*Collected data entries*
________________________________________
(* ===== verification/Prelude.v ===== *)
(** * ProntoChat: a verification of the terminal messenger

    ProntoChat is three C programs and the code they share, under src/:

    - chat-server (src/server): users register a name with an Ed25519 key,
      log in by signing a challenge, and exchange signalling messages over
      WebSockets;
    - chatd (src/daemon): the daemon of one user; it logs in, opens or accepts
      a chat, connects to the peer with ICE (libnice), runs an authenticated
      key exchange with the key pinned for the peer, and carries messages over
      an encrypted stream (libsodium);
    - chat (src/client): the command line, which talks to chatd over a local
      socket;
    - src/common: packet framing, identity and configuration files, pinned
      contacts, cryptography, the local socket's path, logging.

    ** Files and what they model

    Shared ground:
    - [Prelude]: bytes, C strings, integers at their width, tactics and hints;
    - [CLib]: the functions of the C library the sources call (strings,
      [snprintf], [strstr], ...);
    - [FileSys]: files, directories, modes, and a schedule of faults for
      system calls; [StateMonad]: the state monad, field updates, triples;
    - [Sodium], [Base64], and the part of [Ice] on libnice: the libraries as
      type classes, the calls as operations and their documented behaviour as
      laws ([SodiumSign] and [SodiumSignOk], ...).  A reference instance of
      each shows that the laws can hold, and the witnesses run on it.

    src/common: [Protocol] (protocole.c), [Identity] and [IdentityStore]
    (identity.c: text, then files), [Contacts] (contacts.c), [Crypto]
    (crypto.c), [Ipc] (ipc.c), [Log] (log.c).  [Json] is [json_get_string] and
    [hex_to_bin], which server and daemon both have; [JsonText] is the grammar
    of JSON objects [json_get_string] is compared with.

    src/server: [Users] (users.c: the array, and a finite map it refines);
    [Server] (main.c: the handlers and the callback on the registry, the memory
    of sessions, the open connections and the random generator; undefined
    behaviour is the result [None]); [ServerSpec] (what a message may do, as an
    inductive specification the handlers are shown to implement);
    [ServerSafety] and [ServerTheorems]; [ServerDefects] (two faults).

    src/daemon: [Ice] (ice.c, with the receive ring and the queue it refines);
    [DaemonState], [DaemonSession] and [Daemon] (main.c: [chatd_state_t] as a
    record, one definition per function, the main loop); [DaemonStart]
    (configuration and the start of [main]); [DaemonInv], [DaemonKeep],
    [DaemonKeepSession] and [DaemonKeepMain] (the invariant, and that every
    operation keeps it); [DaemonTheorems]; [DaemonDelivery] and [DaemonLive]
    (two daemons); [DaemonDemo] and [DaemonPair] (concrete runs).

    src/client: [Client] (main.c) and [ClientTheorems].

    [System] puts a daemon and the server together.

    ** How the parts meet

    The daemon's messages are delivered to the server's callback and the
    server's to the daemon's ([System]); the packets one daemon hands to
    libnice are what the other receives ([DaemonDelivery], [DaemonLive]); the
    bytes the client writes are what the daemon reads ([ClientTheorems]); the
    daemon reads the files [IdentityStore] and [Contacts] keep.

    ** What the theorems show

    - Authentication: the server takes a session for a user only on a
      signature of its own challenge under the registered key, and forwards
      only messages in the sender's own name; the handshake completes only
      with the expected peer; a daemon reports a session as encrypted only
      with keys from a handshake signed under the key pinned for the peer,
      whatever server, network, peers and local clients do; a pin is never
      replaced.
    - It works: the login succeeds, two connected daemons establish a session
      in step, messages and the lines of a user arrive unchanged and in order.
    - State: the registry refines a bounded map, the receive ring a queue, the
      contacts file a growing map; the server's and the daemon's invariants
      hold in every reachable state; lengths stay within the arrays.
    - Resources and secrets: every socket and ICE agent is released and
      every secret wiped, on all paths of the daemon; the client closes its
      sockets; files change atomically or not at all.
    - Formats: packet headers, fields of JSON texts, identity and configuration files
      and transcripts are read back as written, and unambiguous.
    - Faults of the code, as theorems on all states and messages of the kind:
      a repeated hello leads the server to use freed memory; replies overwrite forwarded messages; some
      lengths of message put the stream out of step; a full registry locks
      registered users out; an unsent message blocks every reconnection; a
      command split over two reads ends the chat.

    ** Time, inputs, bounds

    What the environment decides is an input of the model: results of [accept],
    [poll], [read], library callbacks of a turn, the random generator (a
    state), the clock (a function of the number of readings), and for writes a
    schedule of faults (complete, short, interrupted, failed; an empty schedule
    is no fault).  A schedule is finite, so a program that retries for ever
    under endless interrupts has no counterpart.  Service loops run on a
    finite list of inputs, of any length.  Loops over data recurse on the data
    or on a bound that is shown to be enough: the length of the input for the
    daemon's command loop ([command_loop_terminates]), the client's [write_all]
    ([write_all_fuel]) and the readers of files by lines
    ([find_loop_fuel] and the lemmas of [IdentityStore]); the table size for
    the registry; the capacity for the receive ring.

    ** Not modelled

    - The internals of libwebsockets, libnice, libsodium and GLib; [atoi] and
      [lws_parse_uri] are parameters.
    - Threads: the daemon's wake-up thread only makes [lws_service] return; the
      ICE callbacks run where the daemon iterates the main context, which is
      how the code uses libnice, so they are events of a turn, and the mutexes
      have no counterpart.
    - The log lines of the other components, the contents of [errno] messages,
      the socket node [bind] makes, and the signal handlers (which set the
      flag that ends a loop).
    - The branches for macOS.
    - Computational secrecy: that a signature verifies only if the key's owner
      made it is not derived; theorems state which signature was verified.

    ** Left for later

    A chat opened from the client through the server to the peer's daemon as
    one run of the composed system; the interplay of the retry of a session
    with the control connection; restarts of the daemon on the files another
    run has left. *)

From Stdlib Require Export Ascii ZArith Lia.
From Stdlib Require String.
From stdpp Require Export prelude gmap strings.

#[global] Set Default Goal Selector "!".
#[export] Set Warnings "-clear-no-such-hyp".
#[global] Open Scope Z_scope.

(** ** Bytes

    The code casts freely between [char], [unsigned char] and [uint8_t]; all
    three are one 8-bit byte here.  [byte_val] is the value of the byte as an
    unsigned integer, [byte_of] the conversion [(uint8_t)z] with its
    wrap-around. *)

Abbreviation byte := ascii.
Abbreviation bytes := (list ascii).

Definition byte_val (b : byte) : Z := Z.of_N (N_of_ascii b).
Definition byte_of (z : Z) : byte := ascii_of_N (Z.to_N (z mod 256)).

Definition NUL : byte := byte_of 0.

(** A pointer to a C string: [None] is the NULL pointer, [Some s] points to
    the NUL-terminated string whose characters are [s]. *)
Abbreviation cptr := (option bytes).

(** String literals of the source.  The source's literals hold double quotes
    (they are JSON); [qlit] writes a template with an apostrophe for each
    double quote. *)
Definition dquote : byte := byte_of 34.
Definition lit (s : string) : bytes := String.list_ascii_of_string s.
Definition qlit (s : string) : bytes :=
  (λ c, if bool_decide (c = "'"%char) then dquote else c) <$> lit s.

(** Sizes and offsets are [size_t]/[int] values, kept in [Z]. *)
Definition len {A} (l : list A) : Z := Z.of_nat (length l).

(** [zeros n]: a memory block of [n] zero bytes (calloc, memset 0 and
    sodium_memzero all leave one). *)
Definition zeros (n : Z) : bytes := replicate (Z.to_nat n) NUL.

(** [ztake n l]/[zdrop n l]: the first [n] bytes and the rest. *)
Definition ztake {A} (n : Z) (l : list A) : list A := take (Z.to_nat n) l.
Definition zdrop {A} (n : Z) (l : list A) : list A := drop (Z.to_nat n) l.

(** [blit dst src]: the array [dst] after [memcpy(dst, src, len src)]. *)
Definition blit (dst src : bytes) : bytes := src ++ drop (length src) dst.

(** [UINT32_MAX] and [INT_MAX] bounds. *)
Definition is_u32 (z : Z) : Prop := 0 ≤ z < 2 ^ 32.
Definition INT_MAX : Z := 2 ^ 31 - 1.

(** ** Automation *)

Create HintDb pronto discriminated.
Create Rewrite HintDb len.

(** [bdec] turns boolean tests of the code into propositions, one at a time. *)
Ltac bdec_hyp :=
  match goal with
  | H : bool_decide _ = true |- _ => apply bool_decide_eq_true in H
  | H : bool_decide _ = false |- _ => apply bool_decide_eq_false in H
  | H : negb _ = true |- _ => apply negb_true_iff in H
  | H : negb _ = false |- _ => apply negb_false_iff in H
  | H : _ && _ = true |- _ => apply andb_true_iff in H; destruct H
  | H : _ || _ = false |- _ => apply orb_false_iff in H; destruct H
  | H : (_ <? _) = true |- _ => apply Z.ltb_lt in H
  | H : (_ <? _) = false |- _ => apply Z.ltb_ge in H
  | H : (_ <=? _) = true |- _ => apply Z.leb_le in H
  | H : (_ <=? _) = false |- _ => apply Z.leb_gt in H
  | H : (_ =? _) = true |- _ => apply Z.eqb_eq in H
  | H : (_ =? _) = false |- _ => apply Z.eqb_neq in H
  | H : (_ <=? _)%nat = true |- _ => apply Nat.leb_le in H
  | H : (_ <=? _)%nat = false |- _ => apply Nat.leb_gt in H
  | H : (_ >=? _) = _ |- _ => rewrite Z.geb_leb in H
  | H : (_ >? _) = _ |- _ => rewrite Z.gtb_ltb in H
  end.
Ltac bdec := repeat bdec_hyp.

(** [byte_consts] evaluates the value of every literal byte. *)
Ltac byte_consts :=
  repeat match goal with
  | H : context [byte_val ?c] |- _ =>
      let v := eval vm_compute in (byte_val c) in
      lazymatch v with Z0 => idtac | Zpos _ => idtac end;
      change (byte_val c) with v in H
  | |- context [byte_val ?c] =>
      let v := eval vm_compute in (byte_val c) in
      lazymatch v with Z0 => idtac | Zpos _ => idtac end;
      change (byte_val c) with v
  end.

(** [case_if] splits on the first test of an [if] in the goal and normalises
    the new hypothesis; [case_ifs] does it until no [if] is left. *)
Ltac case_if :=
  match goal with
  | |- context [if ?b then _ else _] =>
      lazymatch type of b with
      | bool => let E := fresh "E" in destruct b eqn:E; bdec
      end
  end.
Ltac case_ifs := repeat case_if.

(** The same on a hypothesis. *)
Ltac case_if_in H :=
  match type of H with
  | context [if ?b then _ else _] =>
      lazymatch type of b with
      | bool => let E := fresh "E" in destruct b eqn:E; bdec
      end
  end.
Ltac case_match_in H :=
  match type of H with
  | context [match ?x with _ => _ end] =>
      let E := fresh "E" in destruct x eqn:E; bdec
  end.

(** ** Lemmas on bytes *)

Lemma byte_val_range b : 0 ≤ byte_val b < 256.
Proof.
  unfold byte_val. pose proof (N_ascii_bounded b). lia.
Qed.

Lemma byte_of_val b : byte_of (byte_val b) = b.
Proof.
  unfold byte_of. rewrite Z.mod_small by apply byte_val_range.
  unfold byte_val. rewrite N2Z.id. apply ascii_N_embedding.
Qed.

Lemma byte_val_of z : byte_val (byte_of z) = z mod 256.
Proof.
  unfold byte_val, byte_of.
  pose proof (Z.mod_pos_bound z 256 ltac:(lia)).
  rewrite N_ascii_embedding by lia. lia.
Qed.

Lemma byte_val_of_small z : 0 ≤ z < 256 → byte_val (byte_of z) = z.
Proof. intros. rewrite byte_val_of. by apply Z.mod_small. Qed.

Lemma byte_val_inj a b : byte_val a = byte_val b → a = b.
Proof. intros H. by rewrite <- (byte_of_val a), H, byte_of_val. Qed.

#[export] Instance byte_val_Inj : Inj (=) (=) byte_val.
Proof. intros a b. apply byte_val_inj. Qed.

(** ** Lemmas on lengths and slices *)

Lemma len_nonneg {A} (l : list A) : 0 ≤ len l.
Proof. unfold len; lia. Qed.
Lemma len_nil {A} : len (@nil A) = 0.
Proof. done. Qed.
Lemma len_cons {A} (x : A) l : len (x :: l) = 1 + len l.
Proof. unfold len; simpl; lia. Qed.
Lemma len_app {A} (l k : list A) : len (l ++ k) = len l + len k.
Proof. unfold len. rewrite length_app. lia. Qed.
Lemma len_zeros n : 0 ≤ n → len (zeros n) = n.
Proof. intros. unfold len, zeros. rewrite length_replicate. lia. Qed.
Lemma len_ztake {A} n (l : list A) : 0 ≤ n → len (ztake n l) = Z.min n (len l).
Proof. intros. unfold len, ztake. rewrite length_take. lia. Qed.
Lemma len_zdrop {A} n (l : list A) : 0 ≤ n → len (zdrop n l) = Z.max 0 (len l - n).
Proof. intros. unfold len, zdrop. rewrite length_drop. lia. Qed.
Lemma len_fmap {A B} (f : A → B) l : len (f <$> l) = len l.
Proof. unfold len. by rewrite length_fmap. Qed.
Lemma len_zero_nil {A} (l : list A) : len l = 0 → l = [].
Proof. destruct l; [done|]. rewrite len_cons. pose proof (len_nonneg l). lia. Qed.

#[export] Hint Rewrite @len_nil @len_cons @len_app @len_fmap : len.

Lemma ztake_all {A} n (l : list A) : len l ≤ n → ztake n l = l.
Proof. intros. unfold ztake. apply take_ge. unfold len in *. lia. Qed.
Lemma ztake_app_len {A} n (l k : list A) : len l = n → ztake n (l ++ k) = l.
Proof. intros <-. unfold ztake, len. rewrite Nat2Z.id. by apply take_app_length. Qed.
Lemma zdrop_app_len {A} n (l k : list A) : len l = n → zdrop n (l ++ k) = k.
Proof. intros <-. unfold zdrop, len. rewrite Nat2Z.id. by apply drop_app_length. Qed.
Lemma ztake_zdrop {A} n (l : list A) : ztake n l ++ zdrop n l = l.
Proof. apply take_drop. Qed.
Lemma ztake_blit n dst src : len src = n → ztake n (blit dst src) = src.
Proof. intros. by apply ztake_app_len. Qed.
Lemma len_blit dst src : len src ≤ len dst → len (blit dst src) = len dst.
Proof.
  intros. unfold blit. rewrite len_app.
  unfold len in *. rewrite length_drop. lia.
Qed.

Lemma app_inj_len {A} (a b c d : list A) :
  len a = len c → a ++ b = c ++ d → a = c ∧ b = d.
Proof. unfold len. intros. apply app_inj_1; [lia | done]. Qed.

(** The part before the first separator is determined. *)
Lemma split_at_sep {A} (q : A) (a b s t : list A) :
  q ∉ a → q ∉ b → a ++ q :: s = b ++ q :: t → a = b ∧ s = t.
Proof.
  revert b; induction a as [|x a IH]; intros [|y b] Ha Hb E; simplify_eq/=; [done|..].
  - by destruct Hb; left.
  - by destruct Ha; left.
  - apply not_elem_of_cons in Ha as [_ Ha], Hb as [_ Hb].
    destruct (IH b) as [-> ->]; done.
Qed.

#[export] Hint Resolve byte_val_range len_nonneg : pronto.

(** [lens] normalises lengths and calls [lia]. *)
Ltac lens := autorewrite with len in *; try lia.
________________________________________
*WORK TO COMPLETE*
Lines from the top of the data above through the line with "- [Prelude]: bytes, C", both ends included: copy them exactly, nothing more.

*RESULT OF THIS TASK*
(* ===== verification/Prelude.v ===== *)
(** * ProntoChat: a verification of the terminal messenger

    ProntoChat is three C programs and the code they share, under src/:

    - chat-server (src/server): users register a name with an Ed25519 key,
      log in by signing a challenge, and exchange signalling messages over
      WebSockets;
    - chatd (src/daemon): the daemon of one user; it logs in, opens or accepts
      a chat, connects to the peer with ICE (libnice), runs an authenticated
      key exchange with the key pinned for the peer, and carries messages over
      an encrypted stream (libsodium);
    - chat (src/client): the command line, which talks to chatd over a local
      socket;
    - src/common: packet framing, identity and configuration files, pinned
      contacts, cryptography, the local socket's path, logging.

    ** Files and what they model

    Shared ground:
    - [Prelude]: bytes, C strings, integers at their width, tactics and hints;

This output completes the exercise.